◆ **What needs to be done**
In the data below, how many lines contain the string "pose"? Give only the number.

Collected data entries:
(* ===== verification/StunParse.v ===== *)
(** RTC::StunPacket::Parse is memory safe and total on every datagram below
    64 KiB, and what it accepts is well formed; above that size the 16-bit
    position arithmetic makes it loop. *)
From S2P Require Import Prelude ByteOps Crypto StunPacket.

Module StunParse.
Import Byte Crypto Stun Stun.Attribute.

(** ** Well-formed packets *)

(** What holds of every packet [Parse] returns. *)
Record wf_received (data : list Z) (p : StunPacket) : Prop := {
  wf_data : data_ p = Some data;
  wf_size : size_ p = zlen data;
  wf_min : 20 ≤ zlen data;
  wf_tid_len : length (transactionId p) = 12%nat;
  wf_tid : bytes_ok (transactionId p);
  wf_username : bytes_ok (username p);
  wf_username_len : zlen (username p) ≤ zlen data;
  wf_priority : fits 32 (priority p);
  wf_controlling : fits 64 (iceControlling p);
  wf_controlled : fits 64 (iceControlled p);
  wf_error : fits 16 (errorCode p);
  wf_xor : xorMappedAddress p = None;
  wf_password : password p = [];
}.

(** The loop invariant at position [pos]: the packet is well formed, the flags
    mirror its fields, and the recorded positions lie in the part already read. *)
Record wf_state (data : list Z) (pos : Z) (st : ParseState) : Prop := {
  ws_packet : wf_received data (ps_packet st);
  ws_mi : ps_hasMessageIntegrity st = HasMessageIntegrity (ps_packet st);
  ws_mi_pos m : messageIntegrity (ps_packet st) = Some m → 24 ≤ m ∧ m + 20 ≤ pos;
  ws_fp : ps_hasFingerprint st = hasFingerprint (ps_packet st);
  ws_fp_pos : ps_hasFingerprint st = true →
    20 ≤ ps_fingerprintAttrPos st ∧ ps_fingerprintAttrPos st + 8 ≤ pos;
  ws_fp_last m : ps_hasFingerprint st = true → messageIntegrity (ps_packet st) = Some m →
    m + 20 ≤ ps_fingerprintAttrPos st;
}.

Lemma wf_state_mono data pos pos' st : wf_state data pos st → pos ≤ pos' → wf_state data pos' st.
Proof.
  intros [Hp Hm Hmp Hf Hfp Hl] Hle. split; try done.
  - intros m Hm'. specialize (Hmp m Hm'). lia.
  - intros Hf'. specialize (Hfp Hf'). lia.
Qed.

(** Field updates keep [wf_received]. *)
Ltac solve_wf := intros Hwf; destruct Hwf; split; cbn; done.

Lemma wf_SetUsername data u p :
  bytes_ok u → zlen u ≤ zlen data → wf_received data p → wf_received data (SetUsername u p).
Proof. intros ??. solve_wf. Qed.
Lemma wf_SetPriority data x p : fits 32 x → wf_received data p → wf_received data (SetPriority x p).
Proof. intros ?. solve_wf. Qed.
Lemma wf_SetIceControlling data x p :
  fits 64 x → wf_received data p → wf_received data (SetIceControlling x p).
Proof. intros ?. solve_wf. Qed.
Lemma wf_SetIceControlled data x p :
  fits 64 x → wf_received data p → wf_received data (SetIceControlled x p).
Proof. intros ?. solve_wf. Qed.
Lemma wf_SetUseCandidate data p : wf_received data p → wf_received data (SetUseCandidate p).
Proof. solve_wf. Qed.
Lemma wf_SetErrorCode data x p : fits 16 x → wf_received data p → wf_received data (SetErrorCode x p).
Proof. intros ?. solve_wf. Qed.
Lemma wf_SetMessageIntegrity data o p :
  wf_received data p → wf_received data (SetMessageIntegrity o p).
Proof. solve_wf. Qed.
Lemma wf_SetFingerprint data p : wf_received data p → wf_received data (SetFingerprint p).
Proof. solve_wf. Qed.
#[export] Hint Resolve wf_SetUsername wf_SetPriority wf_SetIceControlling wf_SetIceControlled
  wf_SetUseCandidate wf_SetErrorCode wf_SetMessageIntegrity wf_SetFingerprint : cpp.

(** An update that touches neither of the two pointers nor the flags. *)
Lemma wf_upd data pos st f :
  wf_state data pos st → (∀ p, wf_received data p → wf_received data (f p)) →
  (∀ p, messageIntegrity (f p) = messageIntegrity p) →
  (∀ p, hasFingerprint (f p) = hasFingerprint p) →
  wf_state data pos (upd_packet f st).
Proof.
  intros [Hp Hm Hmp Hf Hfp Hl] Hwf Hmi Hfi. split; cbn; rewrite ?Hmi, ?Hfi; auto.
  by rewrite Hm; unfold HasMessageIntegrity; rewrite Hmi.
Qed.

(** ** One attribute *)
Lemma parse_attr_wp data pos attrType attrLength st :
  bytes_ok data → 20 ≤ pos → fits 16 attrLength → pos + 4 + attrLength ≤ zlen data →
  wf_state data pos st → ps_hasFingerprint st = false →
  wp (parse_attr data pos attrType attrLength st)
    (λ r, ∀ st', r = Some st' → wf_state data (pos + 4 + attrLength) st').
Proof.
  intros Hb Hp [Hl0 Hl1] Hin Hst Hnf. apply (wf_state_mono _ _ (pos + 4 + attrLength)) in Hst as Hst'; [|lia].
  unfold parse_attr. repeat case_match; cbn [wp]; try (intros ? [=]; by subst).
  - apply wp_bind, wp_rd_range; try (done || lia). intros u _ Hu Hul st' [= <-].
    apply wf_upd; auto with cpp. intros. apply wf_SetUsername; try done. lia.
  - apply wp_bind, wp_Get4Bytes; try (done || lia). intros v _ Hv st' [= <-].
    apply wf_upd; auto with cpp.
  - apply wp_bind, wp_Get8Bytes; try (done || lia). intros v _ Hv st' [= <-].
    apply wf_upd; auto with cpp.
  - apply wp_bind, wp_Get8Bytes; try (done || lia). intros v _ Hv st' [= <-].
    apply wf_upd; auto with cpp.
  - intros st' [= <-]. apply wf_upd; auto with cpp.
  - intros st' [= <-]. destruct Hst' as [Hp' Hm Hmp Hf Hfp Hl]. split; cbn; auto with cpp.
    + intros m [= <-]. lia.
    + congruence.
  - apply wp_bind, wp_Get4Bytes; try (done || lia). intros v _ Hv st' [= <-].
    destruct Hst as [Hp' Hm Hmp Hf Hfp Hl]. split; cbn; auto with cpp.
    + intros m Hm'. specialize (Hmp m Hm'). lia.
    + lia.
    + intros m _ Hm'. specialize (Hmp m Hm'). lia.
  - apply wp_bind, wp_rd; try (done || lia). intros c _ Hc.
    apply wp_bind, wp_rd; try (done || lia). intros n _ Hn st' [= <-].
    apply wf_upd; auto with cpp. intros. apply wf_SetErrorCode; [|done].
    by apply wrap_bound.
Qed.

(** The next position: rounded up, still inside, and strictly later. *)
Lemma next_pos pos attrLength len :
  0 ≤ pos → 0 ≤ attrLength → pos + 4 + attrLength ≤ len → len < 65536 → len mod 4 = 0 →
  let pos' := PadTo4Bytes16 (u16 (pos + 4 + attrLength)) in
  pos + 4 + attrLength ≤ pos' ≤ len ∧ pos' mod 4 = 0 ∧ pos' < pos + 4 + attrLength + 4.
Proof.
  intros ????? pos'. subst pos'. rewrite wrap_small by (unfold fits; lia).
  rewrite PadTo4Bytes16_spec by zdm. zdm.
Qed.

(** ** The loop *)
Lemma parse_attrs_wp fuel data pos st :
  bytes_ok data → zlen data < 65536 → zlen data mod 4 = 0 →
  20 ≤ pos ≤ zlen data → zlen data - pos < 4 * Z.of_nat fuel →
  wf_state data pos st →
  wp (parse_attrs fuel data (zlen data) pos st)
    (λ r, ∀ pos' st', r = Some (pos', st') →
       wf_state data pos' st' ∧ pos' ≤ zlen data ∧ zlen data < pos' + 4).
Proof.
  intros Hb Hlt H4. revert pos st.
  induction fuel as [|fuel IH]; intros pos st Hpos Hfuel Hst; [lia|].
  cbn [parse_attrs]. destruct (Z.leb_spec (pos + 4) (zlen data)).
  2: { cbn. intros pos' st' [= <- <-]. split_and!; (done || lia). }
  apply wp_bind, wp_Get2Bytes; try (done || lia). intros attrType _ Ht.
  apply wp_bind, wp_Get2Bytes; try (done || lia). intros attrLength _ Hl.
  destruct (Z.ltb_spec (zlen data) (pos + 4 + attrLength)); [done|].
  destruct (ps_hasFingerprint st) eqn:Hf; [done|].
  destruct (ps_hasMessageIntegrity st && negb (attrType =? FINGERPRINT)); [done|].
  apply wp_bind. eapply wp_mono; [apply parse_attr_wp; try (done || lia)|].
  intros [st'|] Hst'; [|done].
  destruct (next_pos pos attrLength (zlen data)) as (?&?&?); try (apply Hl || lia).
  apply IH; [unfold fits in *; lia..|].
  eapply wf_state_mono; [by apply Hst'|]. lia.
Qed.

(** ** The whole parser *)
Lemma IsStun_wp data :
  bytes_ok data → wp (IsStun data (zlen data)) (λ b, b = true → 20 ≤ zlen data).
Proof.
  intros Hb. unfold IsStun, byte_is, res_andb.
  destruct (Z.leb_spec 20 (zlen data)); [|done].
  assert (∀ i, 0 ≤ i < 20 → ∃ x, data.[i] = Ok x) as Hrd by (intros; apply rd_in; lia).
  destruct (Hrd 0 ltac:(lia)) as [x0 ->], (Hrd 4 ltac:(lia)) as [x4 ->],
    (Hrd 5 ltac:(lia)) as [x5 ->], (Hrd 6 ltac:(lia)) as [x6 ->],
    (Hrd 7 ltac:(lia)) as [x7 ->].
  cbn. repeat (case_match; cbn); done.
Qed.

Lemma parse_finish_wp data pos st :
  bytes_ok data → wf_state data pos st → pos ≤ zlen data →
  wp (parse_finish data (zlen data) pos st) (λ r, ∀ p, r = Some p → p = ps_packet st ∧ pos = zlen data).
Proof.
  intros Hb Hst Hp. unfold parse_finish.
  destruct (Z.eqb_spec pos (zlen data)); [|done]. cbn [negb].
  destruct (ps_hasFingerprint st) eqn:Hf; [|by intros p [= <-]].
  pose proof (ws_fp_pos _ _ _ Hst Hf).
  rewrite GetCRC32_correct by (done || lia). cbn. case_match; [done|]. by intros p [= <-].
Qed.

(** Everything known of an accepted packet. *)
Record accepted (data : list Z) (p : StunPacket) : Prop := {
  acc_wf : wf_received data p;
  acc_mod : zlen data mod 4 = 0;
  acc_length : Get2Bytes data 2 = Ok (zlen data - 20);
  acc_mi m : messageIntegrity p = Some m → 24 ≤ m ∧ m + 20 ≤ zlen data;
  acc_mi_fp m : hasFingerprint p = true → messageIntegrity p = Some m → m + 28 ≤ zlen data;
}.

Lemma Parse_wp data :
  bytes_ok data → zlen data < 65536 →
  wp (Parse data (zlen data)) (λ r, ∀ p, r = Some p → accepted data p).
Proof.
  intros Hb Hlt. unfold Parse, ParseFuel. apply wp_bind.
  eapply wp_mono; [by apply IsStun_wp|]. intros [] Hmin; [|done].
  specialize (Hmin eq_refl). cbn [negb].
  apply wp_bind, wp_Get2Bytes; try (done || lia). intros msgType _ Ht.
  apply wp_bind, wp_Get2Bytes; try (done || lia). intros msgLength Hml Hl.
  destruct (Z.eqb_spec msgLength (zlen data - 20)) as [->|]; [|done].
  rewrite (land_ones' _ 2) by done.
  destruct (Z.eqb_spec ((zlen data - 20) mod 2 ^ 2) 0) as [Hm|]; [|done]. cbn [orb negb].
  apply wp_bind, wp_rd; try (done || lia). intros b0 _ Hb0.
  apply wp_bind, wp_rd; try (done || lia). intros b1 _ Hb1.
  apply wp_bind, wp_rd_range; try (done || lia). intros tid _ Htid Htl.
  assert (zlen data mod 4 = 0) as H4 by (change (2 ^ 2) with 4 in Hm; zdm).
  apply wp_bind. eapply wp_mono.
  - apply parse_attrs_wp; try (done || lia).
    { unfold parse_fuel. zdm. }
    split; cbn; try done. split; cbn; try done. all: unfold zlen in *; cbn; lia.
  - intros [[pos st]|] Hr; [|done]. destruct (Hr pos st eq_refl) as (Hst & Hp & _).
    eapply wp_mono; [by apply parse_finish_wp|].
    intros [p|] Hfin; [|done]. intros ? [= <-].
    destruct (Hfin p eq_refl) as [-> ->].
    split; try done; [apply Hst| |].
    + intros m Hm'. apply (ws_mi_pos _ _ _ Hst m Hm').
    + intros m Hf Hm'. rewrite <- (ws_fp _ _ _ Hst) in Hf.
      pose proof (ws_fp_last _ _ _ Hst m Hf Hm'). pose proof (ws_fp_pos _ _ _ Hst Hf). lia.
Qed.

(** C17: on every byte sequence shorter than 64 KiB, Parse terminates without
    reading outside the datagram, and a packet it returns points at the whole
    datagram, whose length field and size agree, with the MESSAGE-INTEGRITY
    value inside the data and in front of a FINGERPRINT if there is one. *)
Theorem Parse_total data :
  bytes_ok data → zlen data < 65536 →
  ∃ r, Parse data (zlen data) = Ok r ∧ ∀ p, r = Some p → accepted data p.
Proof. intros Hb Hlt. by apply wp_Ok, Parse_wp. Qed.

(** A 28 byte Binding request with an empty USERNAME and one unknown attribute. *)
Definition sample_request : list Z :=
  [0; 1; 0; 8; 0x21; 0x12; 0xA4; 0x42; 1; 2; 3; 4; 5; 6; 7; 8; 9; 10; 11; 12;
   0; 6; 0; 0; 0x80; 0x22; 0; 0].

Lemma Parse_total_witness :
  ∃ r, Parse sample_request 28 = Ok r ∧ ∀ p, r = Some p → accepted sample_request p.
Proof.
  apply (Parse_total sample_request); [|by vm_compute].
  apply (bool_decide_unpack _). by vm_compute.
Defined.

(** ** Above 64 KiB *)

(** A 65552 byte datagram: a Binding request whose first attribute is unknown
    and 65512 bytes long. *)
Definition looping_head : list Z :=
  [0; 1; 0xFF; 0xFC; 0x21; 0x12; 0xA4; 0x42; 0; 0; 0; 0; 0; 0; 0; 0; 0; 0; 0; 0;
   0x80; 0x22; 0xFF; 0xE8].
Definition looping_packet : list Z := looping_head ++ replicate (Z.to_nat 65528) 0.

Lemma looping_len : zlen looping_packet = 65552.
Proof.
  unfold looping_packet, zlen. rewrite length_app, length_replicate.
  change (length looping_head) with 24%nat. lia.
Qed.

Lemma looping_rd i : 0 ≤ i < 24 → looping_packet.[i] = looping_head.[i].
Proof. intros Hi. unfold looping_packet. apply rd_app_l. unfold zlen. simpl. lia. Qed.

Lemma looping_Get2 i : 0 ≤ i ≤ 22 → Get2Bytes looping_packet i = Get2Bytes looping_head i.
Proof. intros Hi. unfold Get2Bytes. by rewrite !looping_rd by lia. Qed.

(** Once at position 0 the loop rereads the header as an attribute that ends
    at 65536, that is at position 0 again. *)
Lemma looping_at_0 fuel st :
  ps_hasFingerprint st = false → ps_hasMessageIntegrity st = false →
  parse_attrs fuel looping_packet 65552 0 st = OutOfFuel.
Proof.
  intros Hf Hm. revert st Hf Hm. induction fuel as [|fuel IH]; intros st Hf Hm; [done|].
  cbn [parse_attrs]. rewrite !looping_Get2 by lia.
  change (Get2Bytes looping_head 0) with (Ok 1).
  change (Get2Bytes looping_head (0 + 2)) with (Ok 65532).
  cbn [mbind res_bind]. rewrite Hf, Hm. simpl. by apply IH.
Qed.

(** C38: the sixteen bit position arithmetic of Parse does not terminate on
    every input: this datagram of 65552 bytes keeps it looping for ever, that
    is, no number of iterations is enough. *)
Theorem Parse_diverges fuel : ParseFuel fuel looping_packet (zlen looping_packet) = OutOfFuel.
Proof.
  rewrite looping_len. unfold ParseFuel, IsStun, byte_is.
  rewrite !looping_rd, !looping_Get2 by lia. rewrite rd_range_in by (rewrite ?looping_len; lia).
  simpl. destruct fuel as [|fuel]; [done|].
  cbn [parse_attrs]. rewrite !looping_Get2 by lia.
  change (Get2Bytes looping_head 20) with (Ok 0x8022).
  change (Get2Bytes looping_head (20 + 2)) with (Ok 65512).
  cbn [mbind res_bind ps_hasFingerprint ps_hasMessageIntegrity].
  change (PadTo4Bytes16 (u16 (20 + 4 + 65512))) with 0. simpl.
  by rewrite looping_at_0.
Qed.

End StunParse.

◆ **Answer box**
2